> **INSTRUCTIONS TO FOLLOW**
Give the data again exactly, from its opening line through the line in which "counts whole milliseconds" appears.

** Opening INPUT FOR THIS TASK block **

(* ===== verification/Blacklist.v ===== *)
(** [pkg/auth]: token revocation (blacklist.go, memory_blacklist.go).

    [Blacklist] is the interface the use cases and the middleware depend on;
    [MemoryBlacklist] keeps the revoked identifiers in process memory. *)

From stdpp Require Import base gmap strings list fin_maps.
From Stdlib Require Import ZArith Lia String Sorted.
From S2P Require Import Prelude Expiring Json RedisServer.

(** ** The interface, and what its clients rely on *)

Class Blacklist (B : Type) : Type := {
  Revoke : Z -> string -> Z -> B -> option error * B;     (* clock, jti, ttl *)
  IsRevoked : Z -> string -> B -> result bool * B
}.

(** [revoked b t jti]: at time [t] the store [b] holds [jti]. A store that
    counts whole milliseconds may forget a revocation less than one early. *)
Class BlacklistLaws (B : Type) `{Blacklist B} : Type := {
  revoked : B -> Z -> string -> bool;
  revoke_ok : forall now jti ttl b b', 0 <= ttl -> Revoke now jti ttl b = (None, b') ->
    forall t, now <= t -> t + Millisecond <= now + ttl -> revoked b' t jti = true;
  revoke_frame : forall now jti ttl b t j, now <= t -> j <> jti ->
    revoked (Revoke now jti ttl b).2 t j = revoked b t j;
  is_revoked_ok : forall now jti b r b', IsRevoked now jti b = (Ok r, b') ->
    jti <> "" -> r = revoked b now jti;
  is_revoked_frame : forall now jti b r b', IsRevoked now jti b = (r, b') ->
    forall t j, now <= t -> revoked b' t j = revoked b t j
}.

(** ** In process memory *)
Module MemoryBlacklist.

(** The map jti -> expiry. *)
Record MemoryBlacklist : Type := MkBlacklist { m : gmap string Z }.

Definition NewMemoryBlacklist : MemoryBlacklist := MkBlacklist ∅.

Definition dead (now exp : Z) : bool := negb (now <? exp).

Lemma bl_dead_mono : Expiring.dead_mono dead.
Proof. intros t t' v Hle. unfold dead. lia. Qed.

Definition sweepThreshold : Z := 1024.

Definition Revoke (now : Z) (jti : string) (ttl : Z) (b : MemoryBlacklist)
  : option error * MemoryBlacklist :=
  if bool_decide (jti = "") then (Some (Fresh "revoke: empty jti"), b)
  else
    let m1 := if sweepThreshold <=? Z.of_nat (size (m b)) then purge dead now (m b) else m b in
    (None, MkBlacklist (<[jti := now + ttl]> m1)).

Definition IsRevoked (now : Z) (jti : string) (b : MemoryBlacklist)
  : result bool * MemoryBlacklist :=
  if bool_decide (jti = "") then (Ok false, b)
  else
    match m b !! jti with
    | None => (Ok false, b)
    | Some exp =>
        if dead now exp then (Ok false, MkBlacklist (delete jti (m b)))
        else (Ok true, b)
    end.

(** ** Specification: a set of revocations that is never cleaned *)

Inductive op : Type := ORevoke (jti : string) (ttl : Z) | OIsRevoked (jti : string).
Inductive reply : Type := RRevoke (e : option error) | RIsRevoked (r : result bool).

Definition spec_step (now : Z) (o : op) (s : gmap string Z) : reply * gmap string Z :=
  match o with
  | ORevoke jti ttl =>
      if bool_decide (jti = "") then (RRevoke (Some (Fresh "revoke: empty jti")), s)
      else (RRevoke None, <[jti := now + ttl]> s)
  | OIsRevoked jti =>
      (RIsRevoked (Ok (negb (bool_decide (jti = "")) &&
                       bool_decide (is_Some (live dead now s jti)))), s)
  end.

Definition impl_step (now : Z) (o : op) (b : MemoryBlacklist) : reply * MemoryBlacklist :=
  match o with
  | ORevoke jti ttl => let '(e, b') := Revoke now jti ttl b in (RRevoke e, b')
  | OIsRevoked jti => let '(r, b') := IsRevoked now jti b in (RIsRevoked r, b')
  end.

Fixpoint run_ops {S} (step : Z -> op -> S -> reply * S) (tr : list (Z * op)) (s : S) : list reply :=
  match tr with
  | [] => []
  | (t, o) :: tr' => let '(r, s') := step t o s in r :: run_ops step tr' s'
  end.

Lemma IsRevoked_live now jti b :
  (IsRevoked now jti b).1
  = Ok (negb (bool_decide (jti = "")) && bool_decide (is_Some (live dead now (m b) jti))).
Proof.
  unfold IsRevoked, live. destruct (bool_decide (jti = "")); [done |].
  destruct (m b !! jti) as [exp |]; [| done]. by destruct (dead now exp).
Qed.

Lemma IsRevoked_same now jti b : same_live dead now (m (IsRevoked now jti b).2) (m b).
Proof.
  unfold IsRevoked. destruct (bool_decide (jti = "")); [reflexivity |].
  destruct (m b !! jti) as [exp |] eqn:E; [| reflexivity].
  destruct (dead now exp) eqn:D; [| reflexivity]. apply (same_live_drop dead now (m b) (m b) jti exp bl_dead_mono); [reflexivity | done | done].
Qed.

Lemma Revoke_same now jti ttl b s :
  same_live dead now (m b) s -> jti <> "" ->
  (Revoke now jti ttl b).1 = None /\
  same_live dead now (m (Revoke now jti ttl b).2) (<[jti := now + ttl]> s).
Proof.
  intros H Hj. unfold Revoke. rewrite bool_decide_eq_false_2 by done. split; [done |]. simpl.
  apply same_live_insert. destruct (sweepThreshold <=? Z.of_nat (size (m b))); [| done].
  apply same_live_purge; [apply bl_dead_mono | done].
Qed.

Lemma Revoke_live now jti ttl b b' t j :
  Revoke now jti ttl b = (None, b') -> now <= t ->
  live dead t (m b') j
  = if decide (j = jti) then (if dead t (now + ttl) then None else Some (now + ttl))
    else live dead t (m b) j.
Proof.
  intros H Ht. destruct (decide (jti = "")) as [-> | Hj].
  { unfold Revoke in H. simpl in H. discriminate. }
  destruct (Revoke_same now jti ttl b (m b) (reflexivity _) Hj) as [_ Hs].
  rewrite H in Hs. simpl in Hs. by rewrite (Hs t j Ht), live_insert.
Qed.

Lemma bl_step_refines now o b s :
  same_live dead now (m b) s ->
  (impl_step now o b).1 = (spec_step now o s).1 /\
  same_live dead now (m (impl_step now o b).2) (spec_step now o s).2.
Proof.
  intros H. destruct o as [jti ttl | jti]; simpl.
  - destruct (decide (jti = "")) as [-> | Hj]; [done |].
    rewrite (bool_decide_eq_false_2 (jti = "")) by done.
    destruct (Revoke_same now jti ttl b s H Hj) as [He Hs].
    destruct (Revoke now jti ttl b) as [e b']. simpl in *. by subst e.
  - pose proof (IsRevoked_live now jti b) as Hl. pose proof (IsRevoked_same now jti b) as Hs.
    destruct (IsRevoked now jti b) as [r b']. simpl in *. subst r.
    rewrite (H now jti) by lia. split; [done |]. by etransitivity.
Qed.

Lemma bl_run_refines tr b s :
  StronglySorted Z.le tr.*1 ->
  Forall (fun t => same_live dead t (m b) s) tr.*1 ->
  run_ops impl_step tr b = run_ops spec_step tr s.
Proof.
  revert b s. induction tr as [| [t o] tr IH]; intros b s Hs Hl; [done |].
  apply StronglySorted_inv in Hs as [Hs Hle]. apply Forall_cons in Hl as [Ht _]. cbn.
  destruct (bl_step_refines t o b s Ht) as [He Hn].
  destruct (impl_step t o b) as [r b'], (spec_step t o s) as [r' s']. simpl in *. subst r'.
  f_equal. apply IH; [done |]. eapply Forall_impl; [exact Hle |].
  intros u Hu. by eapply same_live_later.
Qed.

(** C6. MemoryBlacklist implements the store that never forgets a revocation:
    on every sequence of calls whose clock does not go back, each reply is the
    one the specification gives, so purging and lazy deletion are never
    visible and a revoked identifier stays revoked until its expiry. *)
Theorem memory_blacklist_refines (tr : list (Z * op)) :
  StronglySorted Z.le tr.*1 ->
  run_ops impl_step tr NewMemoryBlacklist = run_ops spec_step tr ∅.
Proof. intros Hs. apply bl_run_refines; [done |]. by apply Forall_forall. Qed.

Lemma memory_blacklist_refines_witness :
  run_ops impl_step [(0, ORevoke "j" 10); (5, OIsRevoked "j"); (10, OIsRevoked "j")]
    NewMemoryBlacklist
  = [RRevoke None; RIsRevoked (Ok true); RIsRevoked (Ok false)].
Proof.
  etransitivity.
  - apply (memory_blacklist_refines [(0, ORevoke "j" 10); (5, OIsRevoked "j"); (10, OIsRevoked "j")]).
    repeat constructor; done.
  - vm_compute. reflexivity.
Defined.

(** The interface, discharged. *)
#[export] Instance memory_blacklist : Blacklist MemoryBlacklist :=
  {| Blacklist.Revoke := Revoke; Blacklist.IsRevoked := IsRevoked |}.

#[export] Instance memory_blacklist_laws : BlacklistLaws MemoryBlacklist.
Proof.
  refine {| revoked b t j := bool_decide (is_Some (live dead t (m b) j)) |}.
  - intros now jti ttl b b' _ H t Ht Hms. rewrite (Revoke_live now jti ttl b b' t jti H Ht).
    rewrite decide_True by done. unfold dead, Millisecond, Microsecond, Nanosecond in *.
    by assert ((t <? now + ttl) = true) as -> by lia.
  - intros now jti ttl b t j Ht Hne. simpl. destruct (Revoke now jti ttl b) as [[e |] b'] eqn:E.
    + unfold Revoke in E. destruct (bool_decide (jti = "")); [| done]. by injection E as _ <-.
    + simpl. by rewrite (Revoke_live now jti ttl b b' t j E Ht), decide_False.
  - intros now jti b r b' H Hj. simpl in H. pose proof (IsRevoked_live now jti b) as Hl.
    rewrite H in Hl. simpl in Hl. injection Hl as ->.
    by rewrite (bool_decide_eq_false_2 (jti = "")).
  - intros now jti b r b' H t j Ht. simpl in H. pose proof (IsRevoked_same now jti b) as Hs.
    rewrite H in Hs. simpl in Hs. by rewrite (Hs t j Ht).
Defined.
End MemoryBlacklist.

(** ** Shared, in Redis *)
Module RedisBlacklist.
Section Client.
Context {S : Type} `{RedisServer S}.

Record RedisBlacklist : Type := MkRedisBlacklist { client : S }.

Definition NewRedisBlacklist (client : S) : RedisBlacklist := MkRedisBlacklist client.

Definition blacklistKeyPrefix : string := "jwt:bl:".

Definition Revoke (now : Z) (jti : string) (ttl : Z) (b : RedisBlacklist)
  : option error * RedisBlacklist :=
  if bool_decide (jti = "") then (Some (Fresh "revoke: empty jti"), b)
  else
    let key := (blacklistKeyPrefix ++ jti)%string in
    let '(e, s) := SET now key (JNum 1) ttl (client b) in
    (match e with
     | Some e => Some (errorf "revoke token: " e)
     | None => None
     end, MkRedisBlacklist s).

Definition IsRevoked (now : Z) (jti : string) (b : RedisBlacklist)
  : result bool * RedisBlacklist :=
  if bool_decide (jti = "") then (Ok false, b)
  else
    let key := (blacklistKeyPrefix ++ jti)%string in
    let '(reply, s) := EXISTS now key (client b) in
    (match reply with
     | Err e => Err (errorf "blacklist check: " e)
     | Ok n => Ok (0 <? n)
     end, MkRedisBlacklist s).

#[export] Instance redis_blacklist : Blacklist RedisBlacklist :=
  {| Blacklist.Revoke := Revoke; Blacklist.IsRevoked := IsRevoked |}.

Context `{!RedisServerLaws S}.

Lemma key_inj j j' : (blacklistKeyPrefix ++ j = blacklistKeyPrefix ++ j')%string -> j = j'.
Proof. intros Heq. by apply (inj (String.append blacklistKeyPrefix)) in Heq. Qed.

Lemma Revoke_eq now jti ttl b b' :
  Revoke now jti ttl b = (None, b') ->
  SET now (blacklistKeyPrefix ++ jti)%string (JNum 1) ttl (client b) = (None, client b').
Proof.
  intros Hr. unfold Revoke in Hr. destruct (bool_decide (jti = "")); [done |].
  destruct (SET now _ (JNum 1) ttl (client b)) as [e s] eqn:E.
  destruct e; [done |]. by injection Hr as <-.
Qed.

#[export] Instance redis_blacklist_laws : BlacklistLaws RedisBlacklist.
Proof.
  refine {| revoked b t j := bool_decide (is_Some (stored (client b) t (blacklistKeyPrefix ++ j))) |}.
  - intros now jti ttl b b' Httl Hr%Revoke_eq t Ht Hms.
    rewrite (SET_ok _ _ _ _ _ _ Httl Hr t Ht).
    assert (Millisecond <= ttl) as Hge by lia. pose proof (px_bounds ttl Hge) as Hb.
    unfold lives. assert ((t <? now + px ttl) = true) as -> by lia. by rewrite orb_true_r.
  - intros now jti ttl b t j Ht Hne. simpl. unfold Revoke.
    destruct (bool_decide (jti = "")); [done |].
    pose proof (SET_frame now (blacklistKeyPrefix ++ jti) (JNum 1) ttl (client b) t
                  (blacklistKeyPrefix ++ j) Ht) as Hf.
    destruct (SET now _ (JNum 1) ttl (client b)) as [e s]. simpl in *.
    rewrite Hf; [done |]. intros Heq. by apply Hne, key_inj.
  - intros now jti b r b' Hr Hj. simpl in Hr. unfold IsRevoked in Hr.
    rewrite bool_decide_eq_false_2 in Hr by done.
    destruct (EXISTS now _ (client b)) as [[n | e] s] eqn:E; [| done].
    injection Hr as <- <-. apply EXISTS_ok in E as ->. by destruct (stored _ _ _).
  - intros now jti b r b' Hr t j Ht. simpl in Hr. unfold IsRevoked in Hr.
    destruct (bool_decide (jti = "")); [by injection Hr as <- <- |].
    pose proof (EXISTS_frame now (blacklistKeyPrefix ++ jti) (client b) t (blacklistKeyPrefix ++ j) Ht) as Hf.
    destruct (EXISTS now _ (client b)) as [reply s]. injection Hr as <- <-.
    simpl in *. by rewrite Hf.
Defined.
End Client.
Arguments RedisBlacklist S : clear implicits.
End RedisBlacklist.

** Closing INPUT FOR THIS TASK block **

> **ANSWER BOX**
(* ===== verification/Blacklist.v ===== *)
(** [pkg/auth]: token revocation (blacklist.go, memory_blacklist.go).

    [Blacklist] is the interface the use cases and the middleware depend on;
    [MemoryBlacklist] keeps the revoked identifiers in process memory. *)

From stdpp Require Import base gmap strings list fin_maps.
From Stdlib Require Import ZArith Lia String Sorted.
From S2P Require Import Prelude Expiring Json RedisServer.

(** ** The interface, and what its clients rely on *)

Class Blacklist (B : Type) : Type := {
  Revoke : Z -> string -> Z -> B -> option error * B;     (* clock, jti, ttl *)
  IsRevoked : Z -> string -> B -> result bool * B
}.

(** [revoked b t jti]: at time [t] the store [b] holds [jti]. A store that
    counts whole milliseconds may forget a revocation less than one early. *)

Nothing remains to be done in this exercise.